Le surmenage au travail se traduit par une forme d' « hyper-conscience professionnelle ». Dans le domaine de l'agriculture, bien souvent le travail est une valeur morale. Autrement dit, c'est une valeur dont on ne peut pas se passer.

« Les agriculteurs se mettent donc la pression pour réussir. L'entourage parfois, la famille notamment lorsqu'il s'agit de ferme familiale transmise de génération en génération, peut mettre la pression. De ce fait, les agriculteurs travaillent d'autant plus qu'ils sont stressés mais pourtant il n'y a pas de production de valeurs ajoutées supplémentaires. Dans ce cas, il est donc très important de prendre du recul, de la distance par rapport à son travail ».

Les premiers signes d'alerte sont d'abord physiques (troubles du sommeil, de l'alimentation et troubles musculo-squelettique relèvent des troubles liés au travail : mauvaise posture, anxiété...). Ces problèmes engendrent à leur tour, des signes comportementaux comme des troubles émotionnels, la dépression, l'agressivité, la violence et des comportements à risques. Ces troubles peuvent durer de plusieurs mois à plusieurs années.

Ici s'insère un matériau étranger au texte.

(** ** The specification's examples *)

(** Fan-out: 10.0.0.5/32 is installed into 100, 200 and 300, and
    192.168.1.1/32 into 100 and 200 only. *)
Example fan_out_example :
  List.map api.RouteMeta_VNI
    (installed (backend (snd (AddRoute client100 100 dest_10_0_0_5 standardHop
                                (world emptyState)))))
  = [100; 200; 300]
  /\ List.map api.RouteMeta_VNI
       (installed (backend (snd (AddRoute client100 100 dest_192_168_1_1 standardHop
                                   (world emptyState)))))
     = [100; 200].
Proof. split; vm_compute; reflexivity. Qed.

(** Partial failure: the backend fails in peer 200; the route is still
    installed into 100 and 300, and the call returns an error. *)
Example partial_failure_example :
  let r := AddRoute client100 100 dest_10_0_0_5 standardHop (world stateFailing200) in
  fst r = Some (ErrorString "error creating route: [error code 500] backend failure")
  /\ List.map api.RouteMeta_VNI (installed (backend (snd r))) = [100; 300]
  /\ length (calls (snd r)) = 3%nat.
Proof. repeat split; vm_compute; reflexivity. Qed.

(** Cleanup with a peer set: of the routes through 100, 200 and 400, with
    peer set {200}, exactly the one through 400 is deleted. *)
Example cleanup_example :
  let r := CleanupNotPeeredRoutes clientPeer200 100 (world stateVia_100_200_400) in
  fst r = None
  /\ calls (snd r)
     = [CallListRoutes 100; CallDeleteRoute 100 (api.RouteSpec_Prefix (routeVia 4 400))]
  /\ routesOf (backend (snd r)) 100 = [routeVia 1 100; routeVia 2 200].
Proof. repeat split; vm_compute; reflexivity. Qed.

(** ** C1: an instance *)

Lemma AddRoute_standard_fan_out_witness :
  Type_ standardHop = NextHopType_STANDARD
  /\ calls (snd (AddRoute client100 100 dest_192_168_1_1 standardHop (world emptyState)))
     = [CallCreateRoute (routeFor 100 100 dest_192_168_1_1 standardHop);
        CallCreateRoute (routeFor 100 200 dest_192_168_1_1 standardHop)].
Proof.
  split; [reflexivity|].
  exact (proj1 (proj2 (engine_facts.AddRoute_standard_fan_out client100 100 dest_192_168_1_1
                         standardHop (world emptyState) eq_refl))).
Defined.

(** ** C5: an instance *)

Lemma fan_out_collects_every_error_witness :
  aggregate [None; Some (Wrapped "error creating route: " (StatusError 500 "backend failure"));
             None] <> None
  /\ aggregate [None; Some (Wrapped "error creating route: " (StatusError 500 "backend failure"));
                None]
     = Some (ErrorString "error creating route: [error code 500] backend failure").
Proof.
  split; [vm_compute; discriminate|].
  apply (proj2 (proj2 (proj2 (proj2 (proj2
           (engine_facts.fan_out_collects_every_error client100 100 dest_10_0_0_5 standardHop
              (world stateFailing200))))))).
  vm_compute. discriminate.
Defined.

Une étude en Champagne-Ardenne a montré que 1/3 des éleveurs étudiés étaient atteints de troubles psychosomatiques majeures tandis que 2/3 se sentent stressés. Avant d'arriver à ce type de problème, l'agriculteur va d'abord essayer de solutionner le problème (phase d'essai). Puis, ils vont résister pour ne pas abandonner (phase de résistance). A ce moment, pour certains, se produit la phase d'épuisement (concernés par 1/3 des éleveurs en Champagne-Ardenne, considérés à risques).

Le pont entre les risques psychosociaux et le passage à l'acte (notamment suicide) résulte de deux facteurs : l'isolement affectif (célibat, peu d'amis, peu de voisins…) et l'isolement socio-professionnel (seul au travail). La dégradation progressive de l'économie de son exploitation ( autrement dit : on ne s'en sort plus) est également un facteur de pensée suicidaire.

  • Facteur transgénérationnel

Cela se traduit par un poids symbolique sur les épaules des jeunes en reprise d'exploitations. L'échec est très mal vécu d'autant que la ferme familial se transmet depuis des générations. Actuellement, il existe parfois un décalage entre ce que demande la société, la vision de l'entourage et ce que fait réellement l'agriculteur. On appelle ce phénomène la dissonance et renforce le mal-être chez les agriculteurs. Ils sont écartelés et souffrent de ne pas savoir quoi faire.

Quelles solutions ?

  • Penser à soi-même ou L'équilibre psychosocial : il faut lutter contre la tendance au repli sur la cause du stress mais créer une sphère familiale, une sphère d'amis, une sphère sociale, qui permette de relâcher la pression.
  • Augmenter les ressources : en prenant du temps pour tisser des liens et créer du contact avec les autres. Il a été remarqué que les personnes ayant des fonctions ou mandats, sont plus impliquées socialement et se sentent mieux. Cet investissement peut aussi être un bouffée d'air pour l'exploitant qui concentre tout sur le même lieu (famille, maison, ferme, travail). "Tout est dans tout. Tout est mélangé".
  • Réfléchir à l'impact sur le long terme : le travail en collaboration permet d'augmenter le confort de vie  (congés, vacances, horaires). Cela nécessite d'accepter les points de vue divergents et d'apprendre à se mettre d'accord.
  • Affirmer ses idées et ses valeurs  ou La combativité : phase avant l'épuisement.
  • Le lien équitable relève d'une répartition juste des richesses.
  • Reconnaître ses besoins : demander de l'aide et du soutien.

 

En conclusion : « Augmentons nos ressources : plus de liens, plus de soutien ! Cherchons à réduire les contraintes : ne pas se laisser aller et se replier sur nous-mêmes et ne pas laisser les autres exercer une pression notamment dans les cas de management par le stress. »

La conférence s'est suivie d'un débat, où les assistants ont pu poser librement leurs questions. M. Lenoir a rappelé la nécessité d'orienter les personnes visiblement en souffrance soit vers les assistances sociales de la MSA ou bien, en cas d'urgence, vers une équipe médicale (pompiers, médecins). La famille, les amis et le corps d'aide médico-psychologique restent les mieux placés pour apporter un soutien aux agriculteurs en difficultés.